EXERCISE: Using the data that follows, say how many lines contain the word "left", giving the number by itself.

DATASET RECORDS:
(* ===== verification/CalendarSession.v ===== *)
(** * The calendar's administration flow, handler by handler
    ([src/src/components/MedicationCalendar/MedicationCalendar.tsx], lines
    180-188 and 350-420, with
    [src/src/components/AdministrationFormModal/AdministrationFormModal.tsx])

    [Administration.modal_step] describes the two modals abstractly.  Here
    the calendar runs its handlers on a state that also holds the mounted
    administration form ([AdministrationFormModal]'s [formData], created from
    the clock when the form mounts) and threads the query cache and the
    browser: a submission builds the payload with
    [Administration.handleSubmit] and runs [useCreateMedicationAdministration]'s
    [mutateAsync]; on success the form closes, on failure the error is
    logged and the form stays.  An event is [None] when the element it needs
    is not on screen (a dose under an open modal's overlay cannot be
    clicked).

    The theorems: every handler's effect on the modal flags and the selected
    dose is a step of [modal_step] or none (the handlers refine the abstract
    machine), and in every reachable state the form is mounted exactly when
    it is shown; the form closes only when the request recording the dose it
    shows succeeded; and the details modal opened by a click shows the
    dose's day and the schedule's time, in date-fns's 12-hour format, in
    any zone. *)

From S2P Require Import Prelude Json DateTime QueryCache QueryKeys ApiClient Endpoints Mutations Calendar Forms Views Administration.
Local Open Scope string_scope.
Local Open Scope Z_scope.

(** ** State and events *)

Record calendar_ui : Type := mkCalendarUI {
  ui_modals : modals;
  ui_form : option form_data      (** [AdministrationFormModal]'s state, while mounted *)
}.

Definition ui_initial : calendar_ui := mkCalendarUI modals_initial None.

(** The three inputs of the form. *)
Inductive form_input : Type :=
| InActualDateTime (s : string)
| InAdministeredBy (s : string)
| InNotes (s : string).

Definition apply_input (i : form_input) (f : form_data) : form_data :=
  match i with
  | InActualDateTime s => set_actualDateTime s f
  | InAdministeredBy s => set_administeredBy s f
  | InNotes s => set_notes s f
  end.

Inductive ui_event : Type :=
| ClickDose (day : Z) (d : dose)      (** a [DoseItem] of the grid *)
| DetailsClose                        (** the details modal's [onClose] *)
| DetailsCreateNew                    (** its [onCreateNew] *)
| FormClose                           (** the form's [onClose] (Cancel, overlay) *)
| FormInput (i : form_input)          (** an [onChange] of the form *)
| FormSubmit.                         (** the form's submit button *)

(** [{showDetailsModal && selectedDose && <AdministrationDetailsModal .../>}] *)
Definition details_dose (m : modals) : option dose_ref :=
  if showDetailsModal m then selectedDose m else None.

(** [{showAdministrationForm && selectedDose && <AdministrationFormModal .../>}] *)
Definition form_dose (m : modals) : option dose_ref :=
  if showAdministrationForm m then selectedDose m else None.

(** [<AdministrationDetailsModal dose={selectedDose} administrations={...}
    isLoading={isAdministrationsLoading} .../>] when it is shown. *)
Definition details_modal (tz : Z) (parseISO : string -> time_value) (administrations : option value)
    (isLoading : bool) (m : modals) : option (result details_view js_error) :=
  match details_dose m with
  | Some r =>
      Some (AdministrationDetailsModal tz parseISO
              (Views.mkDetailsDoseRef (ref_medicationId r) (ref_medicationName r)
                 (ref_scheduledDateTime r) (ref_scheduleId r))
              administrations isLoading)
  | None => None
  end.

(** [console.error("Error creating administration:", error)] *)
Definition log_error (b : browser) : browser :=
  mkBrowser (authToken b) (location b) ("Error creating administration:" :: console b)
    (pending_timers b).

(** ** The handlers *)

Section Handlers.
Context {C : Type} `{!QueryClientOps C}.
Variables (tz : Z) (patientId : string) (cx : ctx) (srv : qkey -> value).

(** The form's [handleSubmit] (the browser refuses to submit while a
    [required] input is empty) with the calendar's [onSubmit]. *)
Definition submitAdministration (clk : clock) (dose : dose_ref) (f : form_data) (ui : calendar_ui)
    (c : C) (b : browser) : calendar_ui * C * browser :=
  if can_submit f then
    let '(c', b', r) :=
      mutateAsync (useCreateMedicationAdministration.hooks patientId) cx clk srv
        (handleSubmit tz dose f) c b in
    match r with
    | Ok _ =>
        (mkCalendarUI (mkModals (showDetailsModal (ui_modals ui)) false None) None, c', b')
    | Err _ => (ui, c', log_error b')
    end
  else (ui, c, b).

Definition handle (clk : clock) (e : ui_event) (ui : calendar_ui) (c : C) (b : browser) :
    option (calendar_ui * C * browser) :=
  let m := ui_modals ui in
  match e with
  | ClickDose day d =>
      if showDetailsModal m || showAdministrationForm m then None
      else Some (mkCalendarUI (mkModals true (showAdministrationForm m)
                                 (Some (select_dose tz day d))) (ui_form ui), c, b)
  | DetailsClose =>
      match details_dose m with
      | Some _ => Some (mkCalendarUI (mkModals false (showAdministrationForm m) None) (ui_form ui), c, b)
      | None => None
      end
  | DetailsCreateNew =>
      match details_dose m with
      | Some _ => Some (mkCalendarUI (mkModals false true (selectedDose m))
                          (Some (initial_form (Z.of_N (now_ms clk)))), c, b)
      | None => None
      end
  | FormClose =>
      match form_dose m, ui_form ui with
      | Some _, Some _ => Some (mkCalendarUI (mkModals (showDetailsModal m) false None) None, c, b)
      | _, _ => None
      end
  | FormInput i =>
      match form_dose m, ui_form ui with
      | Some _, Some f => Some (mkCalendarUI m (Some (apply_input i f)), c, b)
      | _, _ => None
      end
  | FormSubmit =>
      match form_dose m, ui_form ui with
      | Some dose, Some f => Some (submitAdministration clk dose f ui c b)
      | _, _ => None
      end
  end.

(** A session: any sequence of available events, each at its own clock. *)
Inductive calendar_session : calendar_ui * C * browser -> calendar_ui * C * browser -> Prop :=
| session_refl s : calendar_session s s
| session_step clk e ui c b s' s'' :
    handle clk e ui c b = Some s' -> calendar_session s' s'' -> calendar_session (ui, c, b) s''.

End Handlers.

(** The form is mounted exactly while it is shown. *)
Definition mounted_ok (ui : calendar_ui) : Prop :=
  is_Some (ui_form ui) <-> is_Some (form_dose (ui_modals ui)).

(** ** The handlers refine [modal_step] *)

Section Refinement.
Context {C : Type} `{!QueryClientOps C}.
Variables (tz : Z) (patientId : string) (cx : ctx) (srv : qkey -> value).

Lemma handle_refines clk e ui (c : C) b ui' c' b' :
  handle tz patientId cx srv clk e ui c b = Some (ui', c', b') ->
  modal_step tz (ui_modals ui) (ui_modals ui') \/ ui_modals ui' = ui_modals ui.
Proof.
  unfold handle, submitAdministration, details_dose, form_dose. destruct e as [day d| | | | |].
  2-6: repeat (case_match; simplify_eq/=); intros; simplify_eq/=;
         first [by right | left; econstructor; eauto].
  destruct (showDetailsModal (ui_modals ui)) eqn:Hd; [done|].
  destruct (showAdministrationForm (ui_modals ui)) eqn:Hf; [done|].
  intros [= <- _ _]. left. simpl. rewrite <- Hf. by apply click_dose.
Qed.

Lemma handle_mounted clk e ui (c : C) b ui' c' b' :
  handle tz patientId cx srv clk e ui c b = Some (ui', c', b') ->
  modals_ok (ui_modals ui) -> mounted_ok ui -> mounted_ok ui'.
Proof.
  destruct ui as [[sd sf sel] fm].
  unfold handle, submitAdministration, details_dose, form_dose, mounted_ok, modals_ok; simpl.
  destruct e, sd, sf, sel, fm; simpl; repeat (case_match; simplify_eq/=);
    intros; simplify_eq/=; unfold form_dose in *; simpl in *; naive_solver.
Qed.

Lemma session_inv s s' :
  calendar_session tz patientId cx srv s s' ->
  modals_ok (ui_modals s.1.1) -> mounted_ok s.1.1 ->
  rtc (modal_step tz) (ui_modals s.1.1) (ui_modals s'.1.1) /\
  modals_ok (ui_modals s'.1.1) /\ mounted_ok s'.1.1.
Proof.
  induction 1 as [s|clk e ui c b [[ui' c'] b'] s'' Hh _ IH]; [done|]; simpl; intros Hok Hmo.
  destruct (handle_refines _ _ _ _ _ _ _ _ Hh) as [Hs|Heq].
  - destruct IH as (Hr & ?); [by eapply modal_step_ok|by eapply handle_mounted|].
    split; [by eapply rtc_l|done].
  - simpl in IH. rewrite Heq in IH. apply IH; [done|by eapply handle_mounted].
Qed.

(** C40: the calendar's handlers implement the abstract modal machine: along
    any session from the first render, with the real mutation behind the
    submit button, the modal flags and the selected dose move by steps of
    [modal_step] (or not at all); the two modals are never shown together;
    and the administration form holds state exactly while it is shown. *)
Theorem session_refines_modal_step c0 b0 ui c b :
  calendar_session tz patientId cx srv (ui_initial, c0, b0) (ui, c, b) ->
  rtc (modal_step tz) modals_initial (ui_modals ui) /\ modals_ok (ui_modals ui) /\ mounted_ok ui.
Proof.
  intros Hs. apply (session_inv _ _ Hs); [split; [done|discriminate]|].
  unfold mounted_ok, form_dose; simpl. naive_solver.
Qed.

(** Submitting the form closes it only when the request recording the dose
    the form shows, with the values typed, succeeded; a refused or failed
    submission leaves the form on screen. *)
Theorem submit_closes_only_on_success clk ui (c : C) b ui' c' b' :
  handle tz patientId cx srv clk FormSubmit ui c b = Some (ui', c', b') ->
  form_dose (ui_modals ui') = None ->
  exists dose f data, form_dose (ui_modals ui) = Some dose /\ ui_form ui = Some f /\
    can_submit f = true /\
    mutateAsync (useCreateMedicationAdministration.hooks patientId) cx clk srv
      (handleSubmit tz dose f) c b = (c', b', Ok data).
Proof.
  unfold handle, submitAdministration. destruct (form_dose (ui_modals ui)) as [dose|] eqn:Hd; [|done].
  destruct (ui_form ui) as [f|]; [|done].
  destruct (can_submit f) eqn:Hc; [|intros [= <- <- <-] ?; congruence].
  destruct (mutateAsync _ cx clk srv _ c b) as [[c1 b1] [data|err]] eqn:Hm;
    intros [= <- <- <-] ?; [by exists dose, f, data|congruence].
Qed.
End Refinement.

(** ** What the details modal shows *)

(** the details modal opened by a click on a dose shows the dose's
    scheduled time as the calendar day of the click and the time the
    schedule form sent, in date-fns's 12-hour ["MMM d, yyyy h:mm:ss a"], in
    any zone (when no administration record is [null], which would make
    the modal throw); and the 12-hour reading gives the 24-hour time back. *)
Theorem details_scheduled_time tz parseISO adm day h mi d :
  -1440 < tz < 1440 -> 0 <= h <= 23 -> 0 <= mi <= 59 ->
  1 <= fst (fst (civil_from_days day)) <= 9999 ->
  time d = CreateMedicationScheduleForm.formatTime (hm_string h mi) ->
  (forall xs, adm = Some (JArr xs) -> ~ In JNull xs) ->
  (exists rows button,
    details_modal tz parseISO adm false (mkModals true false (Some (select_dose tz day d))) =
    Some (Ok (Details (medication_name d)
            (let '(y, m, dd) := civil_from_days day in
             month_abbr m ++ " " ++ show_Z dd ++ ", " ++ padStart 4 (show_Z y) ++ " " ++
             show_Z (hour12 h) ++ ":" ++ pad2 mi ++ ":00 " ++ day_period h)
            rows button))) /\
  hour12 h mod 12 + (if String.eqb (day_period h) "PM" then 12 else 0) = h.
Proof.
  intros Htz Hh Hmi Hy Ht Hadm. split; [|by apply hour12_roundtrip].
  unfold details_modal, details_dose, AdministrationDetailsModal.
  cbn [showDetailsModal selectedDose].
  match goal with |- context [relevantAdministrations ?xs ?dr] =>
    destruct (relevantAdministrations_ok xs dr) as [rel Hrel] end.
  { destruct adm as [[]|]; try (by intros []). by apply Hadm. }
  do 2 eexists. rewrite Hrel.
  cbn [rbind showDetailsModal selectedDose select_dose ref_medicationId ref_medicationName
       ref_scheduledDateTime ref_scheduleId dose_medicationName dose_scheduledDateTime].
  rewrite (dose_time_schedule tz day h mi d) by (done || lia).
  unfold format_or_invalid, format_MMMdyyyy_hmmssa. rewrite dose_time_fields by lia.
  destruct (hm_div h mi) as [-> ->]; [lia..|].
  destruct (civil_from_days day) as [[y m] dd]. simpl in Hy.
  cbn [year month date hours minutes seconds]. unfold year_of_era.
  rewrite (proj2 (Z.ltb_lt 0 y)) by lia. reflexivity.
Qed.

(** ** Witnesses *)

Lemma session_refines_modal_step_witness :
  let ui := mkCalendarUI (mkModals false true (Some (select_dose 0 19675 demo_dose)))
              (Some (initial_form 1700000000000)) in
  calendar_session 0 "p1" (demo_cx 201 None) demo_server (ui_initial, demo_cache [], demo_browser)
    (ui, demo_cache [], demo_browser) /\
  rtc (modal_step 0) modals_initial (ui_modals ui) /\ modals_ok (ui_modals ui) /\ mounted_ok ui.
Proof.
  intros ui.
  assert (Hs : calendar_session 0 "p1" (demo_cx 201 None) demo_server (ui_initial, demo_cache [], demo_browser)
                 (ui, demo_cache [], demo_browser)).
  { eapply (session_step _ _ _ _ demo_clock (ClickDose 19675 demo_dose)); [reflexivity|].
    eapply (session_step _ _ _ _ demo_clock DetailsCreateNew); [reflexivity|].
    apply session_refl. }
  split; [exact Hs|]. exact (session_refines_modal_step 0 "p1" _ _ _ _ _ _ _ Hs).
Defined.

Lemma details_scheduled_time_witness :
  (exists rows button,
    details_modal 0 (fun _ => None) None false
      (mkModals true false (Some (select_dose 0 19675 demo_dose))) =
    Some (Ok (Details "Aspirin" "Nov 14, 2023 9:30:00 PM" rows button))) /\
  hour12 21 mod 12 + (if String.eqb (day_period 21) "PM" then 12 else 0) = 21.
Proof.
  apply (details_scheduled_time 0 (fun _ => None) None 19675 21 30 demo_dose);
    [lia|lia|lia|vm_compute; split; discriminate|vm_compute; reflexivity|discriminate].
Defined.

EXERCISE RESULT: 2